Written by on January 3, 2018 


In 2017 many of us went to the movies to try and find what we feared we would lose in real life. I found myself particularly drawn to films led by women and people of color that would reassure me that there was something worth staying alive and fighting for when it seemed the world was on fire. By the third time I found myself sitting down to watch Wonder Woman on the big screen, popcorn and candy in hand, I realized I kept coming back because its powerful message compelled me to return. When Amazon princess Diana explains, “Only love can save this world. So I stay. I fight, and I give,” it was as if the movies were giving me a mission: go out and be the best person you can be, help others, and come back to us when you need to refuel. So, here’s what I found in my ten favorite films of the year:

Honorable Mentions


10. 4 Days in France (Jérôme Reybaud)


The G in GPS stands for Grindr in director Jérôme Reybaud’s confident film debut, which follows a conflicted man (Pascal Cervo) trying to find himself by escaping his lover (Arthur Igual). Equal parts travelogue and dream journal, the film explored the notion of French masculinity while allowing breathing room for its characters and audience. A vacation it wasn’t, but it was certainly a trip worth taking.

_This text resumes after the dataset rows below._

(* ===== verification/ProviderModule.v ===== *)
(** * A synthesised host module is a module

    [provider.go] writes a WebAssembly binary by hand; the runtime decodes it
    with [internal/wasm/binary].  [reads] states that a decoder consumes
    exactly the given bytes and returns the given value, and composes along
    the decoders; the theorem is that decoding what the provider wrote gives
    the imports, memory, globals and exports of its specification. *)
From S2P Require Import Prelude Leb128 GoStd Json Values Recording HostState Manifest Provider WasmBinary WasmBinarySpec.

Module ProviderModule.
Import GoStd Values HostState Provider WasmBinary WasmBinarySpec.

(** ** Decoders that read given bytes *)
Definition reads {A} (p : parser A) (bs : list Z) (a : A) : Prop :=
  forall r rest, unread r = bs ++ rest -> p r = Ok (a, advance r (length bs)).

Lemma unread_advance r bs rest : unread r = bs ++ rest -> unread (advance r (length bs)) = rest.
Proof.
  unfold unread, advance. cbn. intros E. rewrite <-drop_drop, E. apply drop_app_length.
Qed.
Lemma advance_add r n m : advance (advance r n) m = advance r (n + m).
Proof. unfold advance. cbn. f_equal. lia. Qed.
Lemma advance_0 r : advance r 0 = r.
Proof. destruct r. unfold advance. cbn. f_equal. lia. Qed.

9. Princess Cyd (Stephen Cone)


Master humanist Stephen Cone returned with a story of two women of very different generations bonding over a languorous summer where they help each other discover new passions while challenging their own worldviews. Rebecca Spence’s warmth contrasted to Jessie Pinnick’s air of self-conscious carelessness would’ve made Jane Austen swoon.

8. Foxtrot (Samuel Maoz)


While many films in 2017 dealt with grief, few did it with the grace, humor, and straightforwardness of Samuel Maoz’s masterfully structured work. Lior Ashkenazi delivered one of the greatest performances of his career as a father dealing with guilt he didn’t even know he was carrying. As for the meaning of the title, it was one of the year’s most gratifying surprises.

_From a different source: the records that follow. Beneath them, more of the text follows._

(* ===== verification/FuncValidation.v ===== *)
(** * Function validation: [internal/wasm/func_validation.go]

    [validateFunctionWithMaxStackValues] walks the bytes of a function body
    with a stack of value types and a stack of control blocks.  Both stacks are
    lists with the top first, so Go's [stack[len(stack)-1-i]] is [stack !! i].
    The scratch slices [sts.ls] and [requireStackValuesTmp], emptied before each
    use, are local values here.  Texts of errors are reduced to what tells them
    apart; an index or slice expression out of range is [Panic].

    [pc] is a [uint64] in the source; it exceeds the length of the body by at
    most eight, so it is written without its wrap-around. *)
From S2P Require Import Prelude Leb128 GoStd Opcodes WasmBinary ValidationTables.

Module FuncValidation.
Import WasmBinary.
Export ValidationTables.

Inductive val_err : Type :=
| Invalid (what : string)
| TypeCount (isParam : bool) (have want : list Z)
| TypeMismatch (isParam : bool) (have want i : Z)
| Missing (expected : Z)
| Mismatch (expected have : Z)
| NotEnabled (feature : Z)
| Immediate (what : string) (e : Leb128.leb_err)
| InFunction (idx : Z) (e : val_err)
| Panic (what : string)
| NoFuel.

Definition maximumValuesOnStack : Z := Z.shiftl 1 27.
Definition valueTypeUnknown : Z := 0xff.

Definition requireEnabled (features feature : Z) : result val_err unit :=
  if Z.land features feature =? 0 then Err (NotEnabled feature) else Ok tt.

(** ** Indexing: [a[i]], [body[pc]] and [body[pc:]] *)
Definition at_ {A} (l : list A) (i : Z) : result val_err A :=
  match l !! Z.to_nat i with Some x => Ok x | None => Err (Panic "index out of range") end.
Definition from (body : list Z) (pc : Z) : result val_err (list Z) :=
  if len body <? pc then Err (Panic "slice bounds out of range") else Ok (drop (Z.to_nat pc) body).

(** ** The stack of value types *)
Record valueTypeStack : Type := mkVS {
  stack : list Z; stackLimits : list Z; maximumStackPointer : Z }.

Definition stackLimit (s : valueTypeStack) : Z :=
  match stackLimits s with limit :: _ => limit | [] => 0 end.

(** A lone unknown value above the limit stands for any number of values. *)
Definition tryPop (s : valueTypeStack) : option (Z * valueTypeStack) :=
  let limit := stackLimit s in
  let stackLen := len (stack s) in
  if stackLen <=? limit then None else
  match stack s with
  | [] => None
  | vt :: rest =>
      if (stackLen =? limit + 1) && (vt =? valueTypeUnknown) then Some (valueTypeUnknown, s)
      else Some (vt, mkVS rest (stackLimits s) (maximumStackPointer s))
  end.

Definition pop (s : valueTypeStack) : result val_err (Z * valueTypeStack) :=
  match tryPop s with
  | Some r => Ok r
  | None => Err (Invalid "trying to pop below the limit")
  end.

Definition popAndVerifyType (s : valueTypeStack) (expected : Z) : result val_err valueTypeStack :=
  match tryPop s with
  | None => Err (Missing expected)
  | Some (have, s) =>
      if negb (have =? expected) && negb (have =? valueTypeUnknown) &&
         negb (expected =? valueTypeUnknown)
      then Err (Mismatch expected have) else Ok s
  end.

Definition push (s : valueTypeStack) (v : Z) : valueTypeStack :=
  let stack := v :: stack s in
  let sp := len stack in
  mkVS stack (stackLimits s)
    (if maximumStackPointer s <? sp then sp else maximumStackPointer s).
Definition pushAll (s : valueTypeStack) (vs : list Z) : valueTypeStack := fold_left push vs s.

(** [s.stack[:limit]]. *)
Definition resetAtStackLimit (s : valueTypeStack) : result val_err valueTypeStack :=
  let limit := stackLimit s in
  if len (stack s) <? limit then Err (Panic "slice bounds out of range")
  else Ok (mkVS (drop (length (stack s) - Z.to_nat limit) (stack s)) (stackLimits s)
             (maximumStackPointer s)).

(** The unknown value does not count for [maximumStackPointer]. *)
Definition unreachable (s : valueTypeStack) : result val_err valueTypeStack :=
  let! s := resetAtStackLimit s in
  Ok (mkVS (valueTypeUnknown :: stack s) (stackLimits s) (maximumStackPointer s)).

Definition popStackLimit (s : valueTypeStack) : valueTypeStack :=
  mkVS (stack s) (match stackLimits s with _ :: ls => ls | [] => [] end) (maximumStackPointer s).

Definition pushStackLimit (s : valueTypeStack) (params : Z) : valueTypeStack :=
  mkVS (stack s) ((len (stack s) - params) :: stackLimits s) (maximumStackPointer s).

(** The values popped for [n] wanted ones, in the order they are popped. *)
Fixpoint popWanted (isParam : bool) (want : list Z) (n : nat) (s : valueTypeStack) (popped : list Z)
  : result val_err (list Z * valueTypeStack) :=
  match n with
  | O => Ok (popped, s)
  | S n =>
      match tryPop s with
      | None => Err (TypeCount isParam popped want)
      | Some (v, s) => popWanted isParam want n s (popped ++ [v])
      end
  end.

(** The first pair of a popped value and the type wanted that differ. *)
Fixpoint verifyWanted (isParam : bool) (i : Z) (popped wanted : list Z) : result val_err unit :=
  match popped, wanted with
  | v :: popped, nextWant :: wanted =>
      if negb (v =? nextWant) && negb (v =? valueTypeUnknown) && negb (nextWant =? valueTypeUnknown)
      then Err (TypeMismatch isParam v nextWant i)
      else verifyWanted isParam (i + 1) popped wanted
  | _, _ => Ok tt
  end.

Definition requireStackValues (s : valueTypeStack) (isParam : bool) (want : list Z)
  (checkAboveLimit : bool) : result val_err valueTypeStack :=
  let limit := stackLimit s in
  let! (popped, s) := popWanted isParam want (length want) s [] in
  reject checkAboveLimit &&
      negb ((limit =? len (stack s)) ||
            ((limit + 1 =? len (stack s)) &&
             match stack s with top :: _ => top =? valueTypeUnknown | [] => false end))
    as TypeCount isParam (rev (stack s) ++ want) want ;;
  let! _ := verifyWanted isParam 0 popped (rev want) in
  Ok s.
Definition popParams (s : valueTypeStack) := requireStackValues s true.
Definition popResults (s : valueTypeStack) := requireStackValues s false.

7. A Ghost Story (David Lowery)


Ask anyone to describe David Lowery’s latest film and they will mostly say: Rooney Mara ate a pie and Casey Affleck spent most of his time under a white sheet. And yet, this is a film where everything happens. It’s a history of humanity, an essay on literal soul searching, and one of the most romantic works of the past few decades. At the risk of making the cheapest of puns, it will haunt you forever.

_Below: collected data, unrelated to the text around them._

(* ===== verification/FuncTyping.v ===== *)
(** * The type system of function bodies

    The rules of the WebAssembly specification that [FuncValidation]
    implements, stated without its stacks: signatures by opcode number, the
    instructions without control flow ([plain]), structured instructions
    ([instr]) with the bytes they are written as, and typing as relations
    ([instr_ok], [seq_ok]).  Operand stacks are lists of types with the top
    first; [valueTypeUnknown] is the bottom type of unreachable code.

    Features are not part of the system (they only refuse more), nor are
    alignments, which have no effect on execution. *)
From S2P Require Import Prelude Leb128 GoStd Opcodes WasmBinary ValidationTables FuncValidation.

Module FuncTyping.
Import WasmBinary FuncValidation.

Notation i32t := ValueTypeI32 (only parsing).
Notation i64t := ValueTypeI64 (only parsing).
Notation f32t := ValueTypeF32 (only parsing).
Notation f64t := ValueTypeF64 (only parsing).
Notation v128t := ValueTypeV128 (only parsing).

(** ** Signatures by number

    The operands are listed top first. *)
Definition nth_from {A} (base op : Z) (l : list A) : option A :=
  if op <? base then None else l !! Z.to_nat (op - base).

(** Loads and stores: type and bytes accessed. *)
Definition loads : list (Z * Z) :=
  [(i32t, 4); (i64t, 8); (f32t, 4); (f64t, 8); (i32t, 1); (i32t, 1); (i32t, 2); (i32t, 2);
   (i64t, 1); (i64t, 1); (i64t, 2); (i64t, 2); (i64t, 4); (i64t, 4)].
Definition stores : list (Z * Z) :=
  [(i32t, 4); (i64t, 8); (f32t, 4); (f64t, 8); (i32t, 1); (i32t, 2); (i64t, 1); (i64t, 2); (i64t, 4)].
Definition memory_spec (op : Z) : option (Z * list Z * list Z) :=
  match nth_from 0x28 op loads, nth_from 0x36 op stores with
  | Some (t, w), _ => Some (w, [i32t], [t])
  | None, Some (t, w) => Some (w, [t; i32t], [])
  | None, None => None
  end.

Definition conversions : list (Z * Z) :=
  [(i64t, i32t); (f32t, i32t); (f32t, i32t); (f64t, i32t); (f64t, i32t); (i32t, i64t); (i32t, i64t);
   (f32t, i64t); (f32t, i64t); (f64t, i64t); (f64t, i64t); (i32t, f32t); (i32t, f32t); (i64t, f32t);
   (i64t, f32t); (f64t, f32t); (i32t, f64t); (i32t, f64t); (i64t, f64t); (i64t, f64t); (f32t, f64t);
   (f32t, i32t); (f64t, i64t); (i32t, f32t); (i64t, f64t)].
Definition numeric_spec (op : Z) : option (list Z * list Z) :=
  let unary t r := Some ([t], [r]) in
  let binary t r := Some ([t; t], [r]) in
  if op =? 0x45 then unary i32t i32t
  else if in_range 0x46 0x4f op then binary i32t i32t
  else if op =? 0x50 then unary i64t i32t
  else if in_range 0x51 0x5a op then binary i64t i32t
  else if in_range 0x5b 0x60 op then binary f32t i32t
  else if in_range 0x61 0x66 op then binary f64t i32t
  else if in_range 0x67 0x69 op then unary i32t i32t
  else if in_range 0x6a 0x78 op then binary i32t i32t
  else if in_range 0x79 0x7b op then unary i64t i64t
  else if in_range 0x7c 0x8a op then binary i64t i64t
  else if in_range 0x8b 0x91 op then unary f32t f32t
  else if in_range 0x92 0x98 op then binary f32t f32t
  else if in_range 0x99 0x9f op then unary f64t f64t
  else if in_range 0xa0 0xa6 op then binary f64t f64t
  else if in_range 0xc0 0xc1 op then unary i32t i32t
  else if in_range 0xc2 0xc4 op then unary i64t i64t
  else match nth_from 0xa7 op conversions with
       | Some (t, r) => unary t r
       | None => None
       end.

6. Dawson City: Frozen Time (Bill Morrison)


Bill Morrison’s incredible documentary felt like the most fascinating game of “six degrees of separation” to be put on film, as he traced several key moments in film, and world history back to a little town in the Yukon. To say more would be a disservice to a film that asks to have its many layers delicately unfolded and thoroughly enjoyed.